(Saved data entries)
********

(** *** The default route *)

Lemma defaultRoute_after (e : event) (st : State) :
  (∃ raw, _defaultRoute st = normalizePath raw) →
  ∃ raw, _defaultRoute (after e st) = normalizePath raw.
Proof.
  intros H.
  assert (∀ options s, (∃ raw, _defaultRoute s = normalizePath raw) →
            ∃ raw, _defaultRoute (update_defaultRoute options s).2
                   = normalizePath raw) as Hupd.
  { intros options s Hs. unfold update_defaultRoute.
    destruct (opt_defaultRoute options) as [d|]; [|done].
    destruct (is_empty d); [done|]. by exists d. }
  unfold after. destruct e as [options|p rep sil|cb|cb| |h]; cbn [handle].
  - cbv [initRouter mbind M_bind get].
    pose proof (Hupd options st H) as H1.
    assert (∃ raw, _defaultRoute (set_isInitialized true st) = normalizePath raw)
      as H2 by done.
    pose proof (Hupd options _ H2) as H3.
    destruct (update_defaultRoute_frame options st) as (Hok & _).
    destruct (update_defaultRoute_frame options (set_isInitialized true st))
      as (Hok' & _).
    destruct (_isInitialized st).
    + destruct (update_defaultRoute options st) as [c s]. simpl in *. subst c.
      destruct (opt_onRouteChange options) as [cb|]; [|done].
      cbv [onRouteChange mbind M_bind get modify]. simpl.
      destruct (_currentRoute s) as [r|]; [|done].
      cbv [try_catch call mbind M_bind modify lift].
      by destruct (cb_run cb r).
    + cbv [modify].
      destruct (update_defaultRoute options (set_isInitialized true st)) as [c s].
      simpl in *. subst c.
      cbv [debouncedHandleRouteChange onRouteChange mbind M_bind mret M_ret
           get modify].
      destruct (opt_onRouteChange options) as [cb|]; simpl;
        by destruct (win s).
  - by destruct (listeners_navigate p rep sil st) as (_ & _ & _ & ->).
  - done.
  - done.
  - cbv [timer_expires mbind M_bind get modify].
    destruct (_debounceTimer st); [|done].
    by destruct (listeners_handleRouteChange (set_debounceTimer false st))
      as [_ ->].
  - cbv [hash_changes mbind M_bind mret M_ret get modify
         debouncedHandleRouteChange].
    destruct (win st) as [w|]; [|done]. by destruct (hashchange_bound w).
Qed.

********

■ **What you need to do**
Would you filter the records and copy each line that contains the word "debouncedHandleRouteChange"?

■ **Task output**
      cbv [debouncedHandleRouteChange onRouteChange mbind M_bind mret M_ret
         debouncedHandleRouteChange].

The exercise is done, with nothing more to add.